Als sich Scharping als wenig zugkräftiger SPD-Vorsitzender offenbarte, stürzte er ihn gegen die Satzung der SPD zugunsten von Oskar Lafontaine. Mit ihm als linker Schlammschleuder - und er selber als der besonnener wirkende Weichspüler - errang er die Kanzlerschaft gegen den sich selber schlagenden Helmut Kohl. Mehr als eine "gute Figur" zu machen, war dazu nicht nötig.

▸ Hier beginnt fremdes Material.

(* ===== verification/HeapOutside.v ===== *)
(** * The rest of the machine stays out of the pool

    Every fabric operation that is not one of the private heap - transactions,
    initialization and erasure of objects, the bookkeeping of objects, domains and
    authorities, pointer frames and tagged cells - leaves the memory of the pool, the
    rows and shadow, and the lives of allocations alone. *)

From S2P Require Import Prelude State Extents Registry PointerFrames HeapLedger RegistrySafety RegistryOps HeapLives HeapMoves.
From S2P Require Import Fabric FabricTx FabricAuth FabricInv FabricCells FabricHeap FabricWork HeapCustody.

Create HintDb pool.
#[export] Hint Resolve apart_outside mem_write_outside : pool.

Lemma clear_cells_apart f b n f' : clear_pointer_cells_physical f b n = Done f' → apart_from_heap f f'.
Proof.
  unfold clear_pointer_cells_physical. intros Hc. destruct (n =? 0); [by guards|].
  destruct (checked_add b n); [|done]. cbn in Hc. by guards.
Qed.
Lemma update_tx_apart f i k f' : update_tx f i k = Done f' → apart_from_heap f f'.
Proof. unfold update_tx. destruct (vec_get _ _); [|done]. cbn. intros. by guards. Qed.
Lemma fault_tx_apart f i r f' : fault_tx f i r = Done f' → apart_from_heap f f'.
Proof. unfold fault_tx. destruct (vec_get _ _); [|done]. cbn. intros. by guards. Qed.
#[export] Hint Resolve clear_cells_apart update_tx_apart fault_tx_apart : pool.

(** Cells lose their kind, then the bytes are written; the caller has checked the pool. *)
Lemma cells_then_write `{Profile} f b n e d g f' : clear_pointer_cells_physical f b n = Done g → mem_write g b e d = Done f' →
  heap_pool_overlaps f b (e - b) = false → outside f f'.
Proof.
  intros Hc%clear_cells_apart Hw Ho. etransitivity; [by apply apart_outside|]. eapply mem_write_outside; [done|].
  unfold heap_pool_overlaps in *. by destruct Hc as [-> _].
Qed.
Lemma precommit_span f i g b e : validate_precommit f i = Done (g, Some (b, e)) → g = f ∧ heap_pool_overlaps f b (e - b) = false.
Proof.
  unfold validate_precommit. intros Hv. run_binds Hv; guards; (split; [done|]).
  all: match goal with E : checked_add _ _ = Some _ |- _ => apply checked_add_Some in E as [_ ->] end.
  all: by replace (b + _ - b) with (req_length (tx_request x)) by lia.
Qed.
Lemma precommit_apart f i g s : validate_precommit f i = Done (g, s) → apart_from_heap f g.
Proof. unfold validate_precommit. intros Hc. run_binds Hc; guards; eauto with pool; reflexivity. Qed.
Lemma commit_write_outside `{Profile} f i b e f' : commit_write f i b e = Done f' → heap_pool_overlaps f b (e - b) = false → outside f f'.
Proof. unfold commit_write. intros Hc Ho. run_binds Hc. by eapply cells_then_write. Qed.

Lemma phase_commit_outside `{Profile} f i f' : phase_commit f i = Done f' → outside f f'.
Proof.
  unfold phase_commit. intros Hc. run_binds Hc; guards; [|by eapply apart_outside, precommit_apart].
  match goal with E : validate_precommit _ _ = _ |- _ => apply precommit_span in E as [-> Ho] end.
  etransitivity; [|by eapply apart_outside, update_tx_apart].
  match goal with E : (if _ then _ else _) = Done _ |- _ => run_binds E end; [by eapply commit_write_outside|].
  by eapply apart_outside, update_tx_apart.
Qed.
Lemma advance_outside `{Profile} f i f' : advance f i = Done f' → outside f f'.
Proof.
  unfold advance. intros Ha. run_binds Ha; try (guards; reflexivity).
  - unfold phase_authorize in Ha. run_binds Ha; eauto with pool.
  - unfold phase_translate in Ha. run_binds Ha; eauto with pool.
  - by eapply phase_commit_outside.
Qed.

Section profile.
Context `{Profile}.
Lemma submit_outside f r d f' i : submit f r d = Done (f', i) → outside f f'.
Proof.
  unfold submit. intros Hs. run_binds Hs. guards. apply apart_outside.
  match goal with E : (if _ then _ else _) = Done _ |- _ => run_binds E end; [|by guards].
  by match goal with E : fault_tx _ _ _ = Done _ |- _ => apply fault_tx_apart in E end.
Qed.
Lemma advance3_outside f i f' : advance3 f i = Done f' → outside f f'.
Proof. unfold advance3. intros Hs. run_binds Hs. do 2 (etransitivity; [by eapply advance_outside|]). by eapply advance_outside. Qed.
Lemma execute_write_outside f r d f' x : execute_write f r d = Done (f', x) → outside f f'.
Proof.
  unfold execute_write. intros Hs. run_binds Hs; guards.
  all: etransitivity; [by eapply submit_outside|by eapply advance3_outside].
Qed.
Lemma execute_read_outside f r f' x : execute_read f r = Done (f', x) → outside f f'.
Proof.
  unfold execute_read. intros Hs. run_binds Hs; guards.
  all: etransitivity; [by eapply submit_outside|by eapply advance3_outside].
Qed.
Lemma execute_xchg_outside f r d f' x : execute_atomic_xchg f r d = Done (f', x) → outside f f'.
Proof.
  unfold execute_atomic_xchg. intros Hs. run_binds Hs; guards.
  all: etransitivity; [by eapply submit_outside|].
  all: do 2 (etransitivity; [by eapply advance_outside|]); try reflexivity.
  - match goal with E : validate_precommit _ _ = _ |- _ => apply precommit_span in E as [-> Ho] end.
    etransitivity; [by eapply commit_write_outside|]. by eapply apart_outside, update_tx_apart.
  - by eapply apart_outside, precommit_apart.
Qed.
End profile.

(** ** Other writers *)
Ltac span_length := match goal with E : checked_add _ _ = Some ?e |- heap_pool_overlaps _ ?b (?e - ?b) = false =>
  apply checked_add_Some in E as [_ ->]; match goal with |- heap_pool_overlaps _ ?b (?b + ?n - ?b) = _ => by replace (b + n - b) with n by lia end end.

Lemma initialize_object_outside `{Profile} f id off d f' b : initialize_object f id off d = Done (f', b) → outside f f'.
Proof.
  unfold initialize_object. intros Hs. run_binds Hs; guards; try reflexivity. eapply cells_then_write; [done|done|]. span_length.
Qed.
Lemma zero_object_extent_outside `{Profile} f id f' b : zero_object_extent f id = Done (f', b) → outside f f'.
Proof.
  unfold zero_object_extent. intros Hs. run_binds Hs; guards; try reflexivity. eapply cells_then_write; [done|done|]. span_length.
Qed.
Lemma zero_physical_outside `{Profile} f base n f' : zero_physical f base n = Done f' → outside f f'.
Proof.
  unfold zero_physical. intros Hs. run_binds Hs; guards; try reflexivity. eapply cells_then_write; [done|done|]. span_length.
Qed.
Lemma try_write_physical_outside `{Profile} f a d f' b : try_write_physical f a d = Done (f', b) → outside f f'.
Proof.
  unfold try_write_physical. intros Hs. run_binds Hs; guards; try reflexivity. eapply cells_then_write; [done|done|]. span_length.
Qed.

(** ** Objects, domains and authorities *)
Lemma push_capability_apart f d e f' : push_capability f d e = Some f' → apart_from_heap f f'.
Proof. intros (s&Hs&->)%push_capability_Some. done. Qed.
Lemma push_device_apart f d e f' : push_device f d e = Some f' → apart_from_heap f f'.
Proof. unfold push_device. intros E. walk E. by guards. Qed.
Lemma create_apart `{Profile} f f' d : create_domain f = Done (f', d) → apart_from_heap f f'.
Proof. unfold create_domain. intros E. walk E. by guards. Qed.
Lemma delegate_apart `{Profile} f p off len q f' x : delegate_into_fresh f p off len q = Done (f', x) → apart_from_heap f f'.
Proof.
  unfold delegate_into_fresh. intros E. destruct (create_domain f) as [[f1 d]|] eqn:Ec; [cbn in E|done].
  apply create_apart in Ec. destruct (derive f1 _ _ _ _ _) as [[f2 c]|] eqn:Ed; guards; [|done].
  apply derive_inv in Ed as (_&_&_&_&Hp). apply push_capability_apart in Hp. by etransitivity.
Qed.

(** A step of the fabric is a calm one, which the heap operations are, or stays out of the pool. *)
Lemma step_outside `{Profile} f M f' M' : fab_step f M f' M' → calm f f' ∨ outside f f'.
Proof.
  destruct 1.
  all: try (left; match goal with E : calm _ _ |- _ => exact E end).
  all: right.
  all: try first [by eapply initialize_object_outside|by eapply zero_object_extent_outside|by eapply zero_physical_outside
          |by eapply try_write_physical_outside|by eapply submit_outside|by eapply advance_outside|by eapply execute_write_outside
          |by eapply execute_read_outside|by eapply execute_xchg_outside].
  all: apply apart_outside; try done.
  all: match goal with
    | E : alloc_object _ _ _ _ = _ |- _ => unfold alloc_object, try_alloc_object in E; walk E; guards; unfold unwrap in E; walk E
    | E : place_object _ _ _ = _ |- _ => unfold place_object in E; walk E
    | E : seal_object _ _ = _ |- _ => unfold seal_object in E; walk E
    | E : rollback_unpublished_object _ _ = _ |- _ => unfold rollback_unpublished_object in E; walk E
    | E : remove_by_authority_id _ _ _ = _ |- _ => unfold remove_by_authority_id in E; walk E
    | E : create_domain _ = _ |- _ => apply create_apart in E
    | E : grant _ _ _ _ _ _ = _ |- _ => apply grant_inv in E as (?&_&_&_&_&E&_); apply push_capability_apart in E
    | E : grant_with_authority_id _ _ _ _ _ _ _ = _ |- _ => apply grant_id_inv in E as (?&_&_&_&_&E); apply push_capability_apart in E
    | E : derive _ _ _ _ _ _ = _ |- _ => apply derive_inv in E as (_&_&_&_&E); apply push_capability_apart in E
    | E : derive_from_authority_id _ _ _ _ _ _ _ _ = _ |- _ =>
        apply derive_from_inv in E as (?&_&_&_&_&E); apply push_capability_apart in E
    | E : derive_device_from_authority_id _ _ _ _ _ _ _ _ _ = _ |- _ => unfold derive_device_from_authority_id in E; walk E
    | E : grant_device_with_authority_id _ _ _ _ _ = _ |- _ => unfold grant_device_with_authority_id in E; walk E
    | E : delegate_dma_span _ _ _ _ _ _ = _ |- _ => unfold delegate_dma_span in E; walk E
    | E : delegate_dma_span_from_authority_id _ _ _ _ _ _ _ = _ |- _ => unfold delegate_dma_span_from_authority_id in E; walk E
    | E : alloc_authority_id _ = _ |- _ => unfold alloc_authority_id in E; walk E
    | E : discard_completed_compiler_trace _ = _ |- _ => unfold discard_completed_compiler_trace in E; walk E
    | |- _ => unfold revoke, destroy_object; cases_goal
    end; guards; try done.
  all: try by eapply push_device_apart.
  all: try by eapply delegate_apart.
  - match goal with E : _ = Done (Some _) |- _ => walk E; guards end. done.
  - by destruct (bool_decide _).
Qed.

(** ** Frames and tagged cells *)
Section frames.
Context `{Profile} `{Host}.
Lemma write_tagged_outside f key r p f' x : write_tagged_cell f key r p = Done (f', x) → outside f f'.
Proof.
  unfold write_tagged_cell. intros Hs. destruct (execute_write f r _) as [[g y]|] eqn:E; [|done].
  apply execute_write_outside in E. cbn in Hs. destruct y; guards; [|done].
  etransitivity; [exact E|]. apply apart_outside. by destruct p.
Qed.
Lemma store_cell_outside f r p f' x : store_pointer_cell f r p = Done (f', x) → outside f f'.
Proof.
  unfold store_pointer_cell. destruct (negb _); [intros; guards; reflexivity|].
  destruct (checked_pointer_cell f r Write); [apply write_tagged_outside|intros; guards; reflexivity].
Qed.
Lemma store_token_outside f r o p f' x : store_heap_token_in_local f r o p = Done (f', x) → outside f f'.
Proof.
  unfold store_heap_token_in_local. destruct (negb _); [intros; guards; reflexivity|].
  destruct (authenticate_heap_token _ _ _ _) as [a|]; [|done]. cbn [mbind outcome_bind].
  destruct (negb (is_ok a)); [intros; guards; reflexivity|].
  destruct (checked_pointer_cell f r Write); [apply write_tagged_outside|intros; guards; reflexivity].
Qed.
Lemma protect_outside f o w d f' b : protect_pointer_stack f o w d = (f', b) → outside f f'.
Proof. unfold protect_pointer_stack. intros E. apply apart_outside. repeat case_match; simplify_eq; done. Qed.

Lemma retire_locals_outside f l : outside f (retire_locals f l).
Proof.
  revert f. induction l as [|p l IH]; intros f; cbn; [reflexivity|].
  destruct (take_backing _ _) as [reg b] eqn:E. etransitivity; [|apply IH].
  etransitivity; [by eapply registry_outside, rtc_once, so_take_backing|]. apply apart_outside. by destruct b.
Qed.
Lemma retire_frame_outside f s l f' : retire_pointer_frame f s l = Done (Ok f') → outside f f'.
Proof.
  unfold retire_pointer_frame. destruct (leave_scope _ _) as [[reg|]|] eqn:E; [|done..]. cbn. intros. guards.
  etransitivity; [|apply retire_locals_outside]. by eapply registry_outside, rtc_once, so_leave.
Qed.
Lemma issue_locals_run sc d g l : ∀ r r' ps, issue_locals r sc d g l = Done (r', ps) → rtc scope_op r r'.
Proof.
  induction l as [|x l IH]; cbn; intros r r' ps E; [guards; reflexivity|].
  destruct (register _ _ _ _ _ _) as [[[r1 p]|]|] eqn:E1; cbn in E; [|done..].
  destruct (bind_backing _ _ _) as [r2|] eqn:E2; cbn in E; [|done].
  destruct (issue_locals _ _ _ _ _) as [[r3 qs]|] eqn:E3; cbn in E; [|done]. guards.
  eapply rtc_l; [by eapply so_register|]. eapply rtc_l; [by eapply so_bind_backing|]. by eapply IH.
Qed.
Lemma preflight_issue_pool f o r a regs b ph pe : preflight_issue f o r a regs = Ok (b, ph, pe) →
  heap_pool_overlaps f ph (pe - ph) = false.
Proof.
  unfold preflight_issue. intros Hp. destruct (negb _); [done|]. destruct (_ || _); [done|].
  destruct (ok_or (checked_add a _) _); [cbn in Hp|done]. destruct (ok_or (checked_add (req_offset r) _) _); [cbn in Hp|done].
  destruct (checked_local_backing _ _ _); [cbn in Hp|done]. destruct (ok_or (translate _ _ _) _) as [p|]; [cbn in Hp|done].
  destruct (checked_add p _) as [e|] eqn:He; [cbn in Hp|done]. apply checked_add_Some in He as [_ ->].
  destruct (_ || _) eqn:Hc; [done|]. bools. destruct (map_err _ _); [cbn in Hp|done].
  destruct (check_registrations _ _ _ _ _ _ _ _); [cbn in Hp|done]. destruct (preflight_local_frame_exclusion _ _ _); [cbn in Hp|done].
  destruct (ok_or (reserve_exact _) _); [cbn in Hp|done]. injection Hp as <- <- <-. by replace (p + _ - p) with (req_length r) by lia.
Qed.
Lemma issue_frame_outside f o r a regs f' x : issue_pointer_frame f o r a regs = Done (Ok (f', x)) → outside f f'.
Proof.
  unfold issue_pointer_frame. intros ([[b ph] pe]&Hp%preflight_issue_pool&Hs)%try_Ok.
  destruct (mem_fill _ _ _) as [g|] eqn:Eg; [cbn in Hs|done]. etransitivity; [by eapply mem_write_outside|].
  destruct (enter_scope_for _ _) as [[[r1 sc]|]|] eqn:E1; cbn in Hs; [|done..].
  destruct (bind_frame _ _ _) as [r2|] eqn:E2; cbn in Hs; [|done].
  destruct (issue_locals _ _ _ _ _) as [[r3 ps]|] eqn:E3; cbn in Hs; [|done]. guards. split; [done|done|]. cbn.
  eapply rtc_l; [by eapply so_enter|]. eapply rtc_l; [by eapply so_bind_frame|by eapply issue_locals_run].
Qed.
End frames.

Seine erste Amtszeit war eine Folge von Pleiten, Pech und Pannen. Versprochen hatte er die Reduzierung der Arbeitslosigkeit auf unter dreieinhalb Millionen - vier Jahre später waren es über fünf. Kohls (ohnehin zu bescheidene) Finanz- und Sozialreformen nahm er zurück. Ergebnis: Pleite der Staatsfinanzen und Zerrüttung der Sozialsysteme, an denen gerade jetzt die Groß-Koalitionäre zu knabbern haben. Lafontaine warf das Handtuch, Schröder wurde selber SPD-Vorsitzender. Mit einer Fülle von "runden Tischen" und Kommissionen täuschte er Betriebsamkeit vor, ohne daß daraus handfeste Regierungspolitik wurde. Die zweite Wahl gewann er als "Friedenskanzler" durch Täuschung. Denn daß sich Deutschland mit eigenen Truppen am Irak-Krieg hätte beteiligen sollen, hatte nie ernsthaft zur Debatte gestanden. Und um sonstige Unterstützung (Logistik, Luftüberwachung) kam Deutschland wegen seiner Bündnispflichten ohnehin nicht herum. Auch das Elbehochwasser verstanden Schröder und die SPD geschickt für ihren Wahlkampf zu nutzen.

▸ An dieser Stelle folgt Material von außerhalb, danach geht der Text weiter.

Lemma scrub_chunk_custody f c snap amount f' x : scrub_heap_chunk f c snap amount = Done (Ok (f', x)) → in_custody f → in_custody f'.
Proof.
  unfold scrub_heap_chunk. intros E [h Hc]. run_tries E. guards.
  match goal with E : prepare_heap_scrub_chunk _ _ _ _ _ = Done (Ok ?p) |- _ => rename E into Hp, p into plan end.
  match goal with E : check_cleanup_snapshot_row _ _ _ _ = Done (Ok ?u) |- _ => destruct u; rename E into Hr end.
  match goal with E : update_heap _ _ = _ |- _ => apply update_heap_Done in E as (h1&h2&Hh1&Hk&->) end. injection Hk as <-.
  match goal with E : mem_fill _ _ _ = _ |- _ => rename E into Hf end. pose proof (mem_write_spec _ _ _ _ _ Hf) as (W1&W2&W3&_).
  rewrite W1, (cu_heap _ _ Hc) in Hh1. injection Hh1 as <-.
  match goal with E : commit_heap_scrub _ _ = Done ?p |- _ => destruct p as [reg st]; cbn in E; rewrite W2 in E; rename E into Hcm end.
  set (i0 := hr_slot (cl_reservation (cs_lease (sn_status snap)))).
  destruct (chunk_advances (λ i, i = i0) _ _ _ _ _ _ _ _ Hp Hcm eq_refl) as (Hadv&s&rec&j&n&Hsb&Hl').
  pose proof (sb_plan _ _ _ _ _ _ _ _ _ Hsb) as Hpl.
  apply (snapshot_row f h) in Hr as (Hrow&Hext&Hres); [|apply Hc]. rewrite (seen_reservation _ _ _ _ _ _ _ Hpl) in Hrow, Hres. fold i0 in Hrow.
  match goal with E : checked_heap_backing_span _ _ _ _ _ _ = Ok ?sp |- _ => rename E into Hs, sp into span end.
  rewrite (sb_prior _ _ _ _ _ _ _ _ _ Hsb), (sb_progress _ _ _ _ _ _ _ _ _ Hsb) in Hs. cbn [progress_done] in Hs.
  unfold checked_heap_backing_span in Hs. destruct (_ || _) eqn:Hb; [done|]. cbn in Hs. apply (span_indices_spec f h) in Hs; [|apply Hc]. bools.
  destruct (cu_rows _ _ Hc _ _ Hrow) as (s1&rec1&j1&Hok). destruct (life_fun _ _ _ _ _ _ _ _ (pn_life _ _ _ _ _ _ _ Hpl) (ro_life _ _ _ _ _ _ _ Hok)) as (->&->&->).
  rewrite <- Hext in *. set (e := he_physical (row_extents (sn_row snap))) in *.
  pose proof (check_extents_fits _ _ (ro_fits _ _ _ _ _ _ _ Hok) (cu_pool _ _ Hc)) as Hfit. fold e in Hfit.
  pose proof (ro_scrubbed _ _ _ _ _ _ _ Hok) as Hold. pose proof (ro_done _ _ _ _ _ _ _ Hok) as Hdone. fold e in Hold, Hdone.
  rewrite (sb_progress _ _ _ _ _ _ _ _ _ Hsb) in Hold, Hdone. cbn [progress_done] in Hold, Hdone.
  assert (ext_size e = hrec_rounded rec) as Hsz by (subst e; rewrite Hext; apply Hpl).
  pose proof (sb_next _ _ _ _ _ _ _ _ _ Hsb) as Hnext. pose proof (sb_amount _ _ _ _ _ _ _ _ _ Hsb) as (_&_&Ham&Hle).
  pose proof (sn_bytes _ _ _ _ _ _ Hs) as Hsb2. rewrite Hsb2 in W3. cbn in W3.
  match goal with |- in_custody ?g => set (f' := g) end. set (h' := clear_shadow _ _) in f'.
  assert (near f f' h h' (ext_base e + n) (ext_base e + n + amount)) as Hn by (by apply (write_near _ _ _ _ _ _ _ _ _ _ Hc Hs Hf)).
  assert (scrubbed f' h' (ext_base e) (n + amount)) as Hnew.
  { eapply scrubbed_chunk; try done; [|lia|lia|]. 
    - destruct Hfit. split; cbn; [done|lia|done].
    - pose proof (pn_progress _ _ _ _ _ _ _ Hpl) as Hv. unfold progress_valid in Hv. rewrite (sb_progress _ _ _ _ _ _ _ _ _ Hsb) in Hv. by bools. }
  exists h'. apply (custody_near f f' h h' _ _ (λ i, i = i0) Hc Hn); [exact Hadv|destruct Hfit; lia|..].
  - intros i row Hi. destruct (decide (i = i0)) as [->|Hne].
    + left. change (heap_row h i0 = Some row) in Hi. rewrite Hrow in Hi. injection Hi as <-. exists s, rec, (kp_next plan).
      split; [exact Hl'|apply Hok|apply Hok|rewrite (sb_res _ _ _ _ _ _ _ _ _ Hsb); apply Hok| | |]; fold e; rewrite ?Hsz, ?Hnext; [|done|lia].
      rewrite (check_extents_layout h h'); [apply Hok|done|done|apply Hn].
    + right. split; [done|]. exists row. split; [done|]. split; [done|]. intros s1 rec1 j1 Hok1.
      pose proof (ro_done _ _ _ _ _ _ _ Hok1). unfold clear_of. destruct (cu_apart _ _ Hc i i0 row _ Hne Hi Hrow); subst e; lia.
  - apply Hc.
  - apply Hc.
  - apply Hc.
Qed.

(** *** Release *)
Lemma remove_row_Done h i h' : remove_row h i = Done h' → (i < length (hf_rows h))%nat ∧ ∃ n, h' = set_hf_rows (<[i := None]> (hf_rows h)) n h.
Proof. unfold remove_row. intros E. run_binds E. apply vec_set_insert in E0 as [-> ?]. guards. eauto. Qed.

Lemma clean_release_spec `{Profile} f c snap f' : release_clean_heap f c snap = Done (Ok f') → in_custody f → in_custody f' ∧
  let e := he_physical (row_extents (sn_row snap)) in
  ∃ h', fab_private_heap f' = Some h' ∧ heap_row h' (hr_slot (row_reservation (sn_row snap))) = None ∧ scrubbed f' h' (ext_base e) (ext_size e).
Proof.
  unfold release_clean_heap. intros E [h Hc]. run_tries E. guards.
  match goal with E : prepare_heap_release _ _ _ _ = Done (Ok ?p) |- _ => rename E into Hp, p into plan end.
  match goal with E : check_cleanup_snapshot_row _ _ _ _ = Done (Ok ?u) |- _ => destruct u; rename E into Hr end.
  match goal with E : commit_heap_release _ _ = Done ?r |- _ => rename E into Hcm, r into reg end.
  set (i0 := hr_slot (cl_reservation (cs_lease (sn_status snap)))).
  destruct (release_advances (λ i, i = i0) _ _ _ _ _ _ Hp Hcm eq_refl) as (Hadv&s&rec&j&Hpl&Hclean).
  apply (snapshot_row f h) in Hr as (Hrow&Hext&Hres); [|apply Hc]. rewrite (seen_reservation _ _ _ _ _ _ _ Hpl) in *. fold i0 in Hrow.
  destruct (cu_rows _ _ Hc _ _ Hrow) as (s1&rec1&j1&Hok). destruct (life_fun _ _ _ _ _ _ _ _ (pn_life _ _ _ _ _ _ _ Hpl) (ro_life _ _ _ _ _ _ _ Hok)) as (->&->&->).
  match goal with E : update_heap _ _ = _ |- _ => apply update_heap_Done in E as (h1&h2&Hh1&Hk&->) end. cbn in Hh1.
  rewrite (cu_heap _ _ Hc) in Hh1. injection Hh1 as <-. fold i0 in Hk. apply remove_row_Done in Hk as [Hlen [n ->]].
  match goal with |- in_custody ?g ∧ _ => set (f' := g) end. set (h' := set_hf_rows _ _ _) in f'.
  assert (∀ k, heap_row h' k = if decide (k = i0) then None else heap_row h k) as Hrows by (intros k; by apply (heap_row_insert h)).
  assert (near f f' h h' 0 0) as Hn by (split; try done; auto). split.
  - exists h'. apply (custody_near f f' h h' 0 0 (λ i, i = i0) Hc Hn); [exact Hadv|lia|..].
    + intros i row. rewrite Hrows. destruct (decide _) as [|Hne]; [done|]. intros Hi. right. split; [done|]. exists row. split; [done|].
      split; [done|]. intros s1 rec1 j1 Hok1.
      pose proof (check_extents_fits _ _ (ro_fits _ _ _ _ _ _ _ Hok1) (cu_pool _ _ Hc)) as [[? _] _ _]. right; left. lia.
    + intros i1 i2 row1 row2. rewrite !Hrows. destruct (decide (i1 = _)), (decide (i2 = _)); try done. apply Hc.
    + intros i row. rewrite Hrows. destruct (decide _); [done|apply Hc].
    + apply Hc.
  - exists h'. split; [done|]. split; [by rewrite Hres, Hrows, decide_True|].
    pose proof (ro_scrubbed _ _ _ _ _ _ _ Hok) as Hs. rewrite Hclean in Hs. by destruct Hs; split.
Qed.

Als die Staatspleite offenkundig wurde, flüchtete er in die "Agenda 2010". Und als dazu die Entscheidungen anstanden, politischer Gegenwind aufkam und ihm vor allem die DGB-Gewerkschaften den Beistand aufkündigten, schob er den Parteivorsitz an Franz Müntefering ab. Die Krönung bildete schließlich sein Trick mit der Vertrauensfrage und der vorgezogenen Neuwahl zum Bundestag. Mit diesem Desaster, seiner eigenen zerstrittenen Partei und einer unsicheren Großen Koalition läßt er uns nun sitzen. Welche Leistung!